How to check how your visitors assess the usability of your website and whether it matches their taste? Run a website usability survey to quickly find out.
What is a website usability survey?
Website usability survey is a method of collecting feedback from website visitors to assess website usability. Visitors browsing your website are presented with a small survey asking about their thoughts on website’s usability.
Answers will show you what elements are working well and what should be improved. To achieve the most reliable results, a website usability survey should be combined with quantitative analysis conducted with tools like Google Analytics. In GA, you can see which pages are underperforming (high exit rates, short visit duration etc.). Start with triggering a survey there to solve the most important problems. Combining qualitative and quantitative analysis will provide a holistic understanding of what is happening on your website and what visitors are doing.
Tip: you can integrate Survicate with Google Analytics to see survey responses in GA. Here’s more about our Google Analytics integration.

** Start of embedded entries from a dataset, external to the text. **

(* ===== verification/Signal.v ===== *)
(** Signals: [include/core/ISignal.h], [src/core/ISignal.cpp], [DefaultSignal.cpp] and
    [InterruptSignal.cpp], with the map of shared signals of [src/core/Stream.cpp] and the
    events that [src/core/EventPool.cpp] hands to them.

    A signal lives in a store under its address, which is also its handle; 0 is the null
    handle.  Its value is a cell of [Atomic.v] of 64 bits, seen through [signal_value_t], which
    is [int32_t] ([CO_LARGE_MODEL] is not set).  The use of a signal that was deleted and an
    [assert] that fails are [AssertFail].  [IDevice] is an interface: whether its [n]-th
    [CreateEvent] succeeds is a parameter, and its [SetEvent] is recorded. *)
From S2P Require Import Prelude Atomic.
Local Open Scope Z_scope.

(** ** Data *)

Inductive sclass := BusyWait | Interrupt.
#[export] Instance sclass_eq_dec : EqDecision sclass.
Proof. solve_decision. Defined.

Definition SIGNAL_KIND_INVALID : Z := 0.
Definition SIGNAL_KIND_USER : Z := 1.
Definition SIGNAL_GPU_ONLY : Z := 1.
Definition SIGNAL_IPC : Z := 2.

(** [core_signal] is the field of the shared block: null for a signal shared between
    processes. *)
Record ISignal := mkSignal {
  cls : sclass; value : cell; kind : Z; core_signal : option nat;
  waiting_ : Z; refcount_ : Z; retained_ : Z;
  event_ : option nat; free_event_ : bool }.

Record EventPool := mkPool { events_ : list nat; allEventsAllocated : bool; created : nat; create_event : nat -> bool }.

(** [next]: the address of the next object. *)
Record World := mkWorld { sigs : gmap nat ISignal; ipcMap_ : gmap nat nat; pool : EventPool; sets : list nat; next : nat }.
Definition M (A : Type) : Type := st World A.

Definition with_sigs (m : gmap nat ISignal) (w : World) : World := mkWorld m (ipcMap_ w) (pool w) (sets w) (next w).
Definition with_ipc (m : gmap nat nat) (w : World) : World := mkWorld (sigs w) m (pool w) (sets w) (next w).
Definition with_pool (p : EventPool) (w : World) : World := mkWorld (sigs w) (ipcMap_ w) p (sets w) (next w).
Definition with_sets (l : list nat) (w : World) : World := mkWorld (sigs w) (ipcMap_ w) (pool w) l (next w).

Definition set_value (c : cell) (s : ISignal) : ISignal :=
  mkSignal (cls s) c (kind s) (core_signal s) (waiting_ s) (refcount_ s) (retained_ s) (event_ s) (free_event_ s).
Definition set_waiting (z : Z) (s : ISignal) : ISignal :=
  mkSignal (cls s) (value s) (kind s) (core_signal s) z (refcount_ s) (retained_ s) (event_ s) (free_event_ s).
Definition set_refcount (z : Z) (s : ISignal) : ISignal :=
  mkSignal (cls s) (value s) (kind s) (core_signal s) (waiting_ s) z (retained_ s) (event_ s) (free_event_ s).
Definition set_retained (z : Z) (s : ISignal) : ISignal :=
  mkSignal (cls s) (value s) (kind s) (core_signal s) (waiting_ s) (refcount_ s) z (event_ s) (free_event_ s).
Definition set_kind (z : Z) (s : ISignal) : ISignal :=
  mkSignal (cls s) (value s) z (core_signal s) (waiting_ s) (refcount_ s) (retained_ s) (event_ s) (free_event_ s).

Definition sig (i : nat) : M ISignal := fun w => s ← deref (sigs w !! i); Ret (w, s).
Definition put (i : nat) (s : ISignal) : M unit := modify (fun w => with_sigs (<[i := s]> (sigs w)) w).
Definition upd (i : nat) (f : ISignal -> ISignal) : M unit := let* s := sig i in put i (f s).
Definition ensure (b : bool) : M unit := if b then ret tt else failed.

(** ** Events *)

Module EventPool.

(** [CreateEvent(EVENTTYPE_SIGNAL, false)] of the device, and the event's number. *)
Definition CreateEvent : M (option nat) := fun w =>
  let p := pool w in
  let w' := with_pool (mkPool (events_ p) (allEventsAllocated p) (S (created p)) (create_event p)) w in
  Ret (w', if create_event p (created p) then Some (created p) else None).
Definition alloc : M (option nat) :=
  let* p := gets pool in
  match last (events_ p) with
  | None =>
      if negb (allEventsAllocated p) then
        let* evt := CreateEvent in
        (match evt with
         | None => modify (fun w => let p := pool w in with_pool (mkPool (events_ p) true (created p) (create_event p)) w)
         | Some _ => ret tt
         end) ;;;
        ret evt
      else ret None
  | Some e =>
      modify (fun w => let p := pool w in with_pool (mkPool (removelast (events_ p)) (allEventsAllocated p) (created p) (create_event p)) w) ;;;
      ret (Some e)
  end.
Definition free (evt : option nat) : M unit :=
  match evt with
  | None => ret tt
  | Some e => modify (fun w => let p := pool w in with_pool (mkPool (events_ p ++ [e]) (allEventsAllocated p) (created p) (create_event p)) w)
  end.
End EventPool.

(** ** The value *)

(** [signal_value_t(...)] of the 64 bit value, and the value itself as [int64_t]. *)
Definition signal_value (z : Z) : Z := sgn 32 z.
Definition int64 (c : cell) : Z := sgn 64 (val c).

Inductive sig_op :=
| OpLoad | OpStore (v : Z) | OpAnd (v : Z) | OpOr (v : Z) | OpXor (v : Z) | OpAdd (v : Z) | OpSub (v : Z)
| OpExch (v : Z) | OpCas (expected v : Z).
(** The operation of [atomic_helpers.h] a method calls. *)
Definition atomic_of (op : sig_op) : atomic_op :=
  match op with
  | OpLoad => ALoad | OpStore v => AStore v | OpAnd v => AAnd v | OpOr v => AOr v | OpXor v => AXor v
  | OpAdd v => AAdd v | OpSub v => ASub v | OpExch v => AExchange v | OpCas e v => ACas v e
  end.
(** The result of those methods that have one. *)
Definition returns (op : sig_op) : bool := match op with OpLoad | OpExch _ | OpCas _ _ => true | _ => false end.
Definition is_load (op : sig_op) : bool := match op with OpLoad => true | _ => false end.

Definition atomic (op : sig_op) (order : memory_order) (i : nat) : M (option Z) :=
  let* s := sig i in
  let '(r, c) := run_op 64 (atomic_of op) order (value s) in
  put i (set_value c s) ;;;
  ret (if returns op then signal_value <$> r else None).

Definition BusyWait_op := atomic.

Definition InWaiting (i : nat) : M bool := let* s := sig i in ret (negb (waiting_ s =? 0)).
(** [IDevice::SetEvent] of a null event does nothing. *)
Definition SetEvent (i : nat) : M unit :=
  let* b := InWaiting i in
  if b then
    let* s := sig i in
    match event_ s with Some e => modify (fun w => with_sets (sets w ++ [e]) w) | None => ret tt end
  else ret tt.
Definition Interrupt_op (op : sig_op) (order : memory_order) (i : nat) : M (option Z) :=
  let* r := atomic op order i in
  if is_load op then ret r else SetEvent i ;;; ret r.

Definition op (o : sig_op) (order : memory_order) (i : nat) : M (option Z) :=
  let* s := sig i in
  match cls s with
  | BusyWait => BusyWait_op o order i
  | Interrupt => Interrupt_op o order i
  end.

(** ** The life of a signal *)

Definition IsValid (s : ISignal) : bool := negb (refcount_ s =? 0).
(** [SharedSignal::IsIPC]. *)
Definition IsIPC (s : ISignal) : bool := match core_signal s with None => true | Some _ => false end.

Definition Retain (i : nat) : M unit := upd i (fun s => set_retained (u32 (retained_ s + 1)) s).

(** [StreamPool::RegisterIpc], [DeRegisterIpc], [lookupIpc] and [duplicateIpc], each under
    [ipcLock_]. *)
Definition RegisterIpc (i : nat) : M unit :=
  let* m := gets ipcMap_ in
  ensure (match m !! i with None => true | Some _ => false end) ;;;
  modify (fun w => with_ipc (<[i := i]> (ipcMap_ w)) w).
Definition DeRegisterIpc (i : nat) : M bool :=
  let* s := sig i in
  if negb (refcount_ s =? 0) then ret false
  else
    let* m := gets ipcMap_ in
    ensure (match m !! i with None => false | Some _ => true end) ;;;
    modify (fun w => with_ipc (delete i (ipcMap_ w)) w) ;;;
    ret true.
Definition lookupIpc (handle : nat) : M (option nat) := gets (fun w => ipcMap_ w !! handle).
Definition duplicateIpc (handle : nat) : M (option nat) :=
  let* o := lookupIpc handle in
  match o with
  | None => ret None
  | Some i => upd i (fun s => set_refcount (u32 (refcount_ s + 1)) s) ;;; Retain i ;;; ret (Some i)
  end.

(** The destructors: that of the class, then [~ISignal]. *)
Definition ISignal_dtor (i : nat) : M unit :=
  upd i (set_kind SIGNAL_KIND_INVALID) ;;;
  let* s := sig i in
  if ((refcount_ s =? 1) && IsIPC s)%bool then
    upd i (set_refcount 0) ;;; let* _b := DeRegisterIpc i in ret tt
  else ret tt.
Definition doDestroySignal (i : nat) : M unit :=
  let* s := sig i in
  (match cls s with
   | Interrupt => if free_event_ s then EventPool.free (event_ s) else ret tt
   | BusyWait => ret tt
   end) ;;;
  ISignal_dtor i ;;;
  modify (fun w => with_sigs (delete i (sigs w)) w).

Definition Release (i : nat) : M unit :=
  upd i (fun s => set_retained (u32 (retained_ s - 1)) s) ;;;
  let* s := sig i in
  if negb (retained_ s =? 0) then ret tt
  else if negb (IsIPC s) then doDestroySignal i
  else let* b := DeRegisterIpc i in if b then doDestroySignal i else ret tt.

Definition DestroySignal (i : nat) : M unit :=
  upd i (fun s => set_refcount (u32 (refcount_ s - 1)) s) ;;;
  let* s := sig i in
  (if refcount_ s =? 0 then let* _r := op (OpCas 0 0) relaxed i in ret tt else ret tt) ;;;
  Release i.

(** [StreamPool::DuplicateSignalHandle] and [Convert].  A handle is followed without a test:
    that of a deleted signal is a stray access, and the [assert]s of [Convert] have a string
    literal for a condition, which always holds. *)
Definition DuplicateSignalHandle (handle : nat) : M (option nat) :=
  if decide (handle = 0%nat) then ret None
  else
    let* s := sig handle in
    match core_signal s with
    | Some i => upd i (fun s => set_refcount (u32 (refcount_ s + 1)) s) ;;; Retain i ;;; ret (Some i)
    | None => duplicateIpc handle
    end.
Definition Convert (handle : nat) : M (option nat) :=
  let* s := sig handle in
  match core_signal s with
  | None => lookupIpc handle
  | Some i => ret (Some i)
  end.

(** The constructors. *)
Definition ISignal_new (c : sclass) (initial_value : Z) (enableIPC : bool) : M nat :=
  let* i := gets next in
  modify (fun w => mkWorld (<[i := mkSignal c (mkCell (wrap 64 initial_value) []) SIGNAL_KIND_INVALID
                                    (if enableIPC then None else Some i) 0 1 1 None false]> (sigs w))
                     (ipcMap_ w) (pool w) (sets w) (S i)) ;;;
  (if enableIPC then RegisterIpc i else ret tt) ;;;
  ret i.
Definition DefaultSignal_new (initial_value : Z) (enableIPC : bool) : M nat :=
  let* i := ISignal_new BusyWait initial_value enableIPC in
  upd i (set_kind SIGNAL_KIND_USER) ;;;
  ret i.
Definition InterruptSignal_new (initial_value : Z) (use_event : option nat) : M nat :=
  let* i := ISignal_new Interrupt initial_value false in
  let* p := match use_event with Some e => ret (Some e, false) | None => let* e := EventPool.alloc in ret (e, true) end in
  upd i (fun s => mkSignal (cls s) (value s) SIGNAL_KIND_USER (core_signal s) (waiting_ s) (refcount_ s) (retained_ s) p.1 p.2) ;;;
  ret i.

(** [StreamPool::CreateSignal].  Agents are numbers; [SUCCESS] with the signal, or
    [ERROR_INVALID_ARGUMENT]. *)
Inductive status_t := SUCCESS | ERROR | ERROR_INVALID_ARGUMENT.
Definition flag (attributes bit : Z) : bool := negb (Z.land attributes bit =? 0).
Definition CreateSignal (use_interrupt_wait : bool) (cpu_agents : list nat)
    (initial_value : Z) (consumers : list nat) (attributes : Z) : M (status_t * option nat) :=
  let enable_ipc := flag attributes SIGNAL_IPC in
  let use_default := (enable_ipc || flag attributes SIGNAL_GPU_ONLY || negb use_interrupt_wait)%bool in
  let create (d : bool) : M (status_t * option nat) :=
    let* i := if d then DefaultSignal_new initial_value enable_ipc else InterruptSignal_new initial_value None in
    ret (SUCCESS, Some i) in
  if (negb use_default && negb (bool_decide (consumers = [])))%bool then
    let consumer_set : gset nat := list_to_set consumers in
    if negb (base.size consumer_set =? length consumers)%nat then ret (ERROR_INVALID_ARGUMENT, None)
    else create (forallb (fun a => negb (bool_decide (a ∈ consumer_set))) cpu_agents)
  else create use_default.

(** ** Waiting *)

Definition CONDITION_EQ : Z := 0.
Definition CONDITION_NE : Z := 1.
Definition CONDITION_LT : Z := 2.
Definition CONDITION_GTE : Z := 3.
(** The [switch]; [None] is [default]. *)
Definition condition_met (condition value compare_value : Z) : option bool :=
  if condition =? CONDITION_EQ then Some (value =? compare_value)
  else if condition =? CONDITION_NE then Some (negb (value =? compare_value))
  else if condition =? CONDITION_GTE then Some (compare_value <=? value)
  else if condition =? CONDITION_LT then Some (value <? compare_value)
  else None.

(** The head and the scope guards of a wait. *)
Definition wait_begin (i : nat) : M Z :=
  Retain i ;;;
  let* s := sig i in
  put i (set_waiting (u32 (waiting_ s + 1)) s) ;;;
  ret (waiting_ s).
Definition wait_end (i : nat) : M unit :=
  upd i (fun s => set_waiting (u32 (waiting_ s - 1)) s) ;;;
  Release i.

Example signal_example :
  let w0 := mkWorld ∅ ∅ (mkPool [] false 0 (fun _ => true)) [] 1 in
  match (let* r := CreateSignal true [7%nat] 5 [7%nat] 0 in
         let i := default 0%nat r.2 in
         let* _p := wait_begin i in
         let* v := op (OpAdd (-2)) acq_rel i in
         let* x := op OpLoad relaxed i in
         DestroySignal i ;;; wait_end i ;;; ret (r, v, x)) w0 with
  | Ret (w, (r, v, x)) => bool_decide (r.2 = Some 1%nat /\ v = None /\ x = Some 3 /\ sets w = [0%nat; 0%nat] /\ sigs w = ∅ /\ events_ (pool w) = [0%nat])
  | _ => false
  end = true.
Proof. vm_compute. reflexivity. Qed.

How website usability surveys help create better websites
What are the elements that work well and what do visitors like about your website? What problems visitors face and what causes them? What would they improve? Does the website look and work well on their devices? Website usability surveys will help you find answers to all such questions. Collected insights will help you improve the usability of your website, which translates into higher conversion rates and higher sales.
How to run a website usability survey
The best way to conduct a website usability survey is to use website surveys. You can precisely choose who and when sees them so you can personalize messages. A simple example: you can run a survey on a recently redesigned website to find out what people think of it and how they assess its usability. Sometimes it turns out that people don’t understand all novelties and are confused (a real-life example here: https://survicate.com/blog/case-study-improving-design-of-a-website/).
Also, you should consider running an exit survey on websites that report high bounce or exit rates (use Google Analytics to find them). High bounce rate often means that something there is not working as expected or visitors face problems and it causes them to leave. Start with pages the most important to your business, like a registration form or checkout. Answers will show you what causes visitors to leave. Turn those answers into changes on the website and compare results (in Google Analytics and another survey).
If you’re curious what questions to ask to get valuable insights into your website usability, take a look at this article on our blog: https://survicate.com/blog/5-usability-questions/. It presents 5 the most popular website usability questions used by Survicate clients.
Website usability survey template
Running a survey to assess website usability is not difficult. In fact, to get an overview what problems people have, you just need 3-step in a survey.
- Did you encounter any problem with website usability during your visit?
- Please describe it. You will help us improve our website.
Dead simple question. Use skip logic to show a different next step to visitors who give a different answer. Those who answer ‘No’ should see a ‘Thank you’ message and those who answer ’Yes’ should see the following question.
Use the text field to collect users’ stories what problems they faced. And that’s basically it. Even a few answers to this questions can greatly help you improve website usability. Just don’t forget to add the last step, a ‘Thank you’ message.
You don’t need anything more to get an overview of your website usability.
Take into account the fact that website surveys uncover not all insights that can be important to improving website usability. A great way to complete analysis of answers given to surveys is to use session recordings. They will show you on which pages users get lost and which elements don’t work as expected.
Also, if you can consider running usability tests to find out how people who visit your website for the first time assess it and what frustrates them. Running those tests is especially valuable early when you’re still working on a website design and it’s not publically available.
Running website usability surveys is a no-brainer which can lead you to improve your website significantly. Paired with session recordings, usability surveys can mostly replace usability tests. What should you do now? Just choose a website survey tool if you don’t use one already and create your first survey!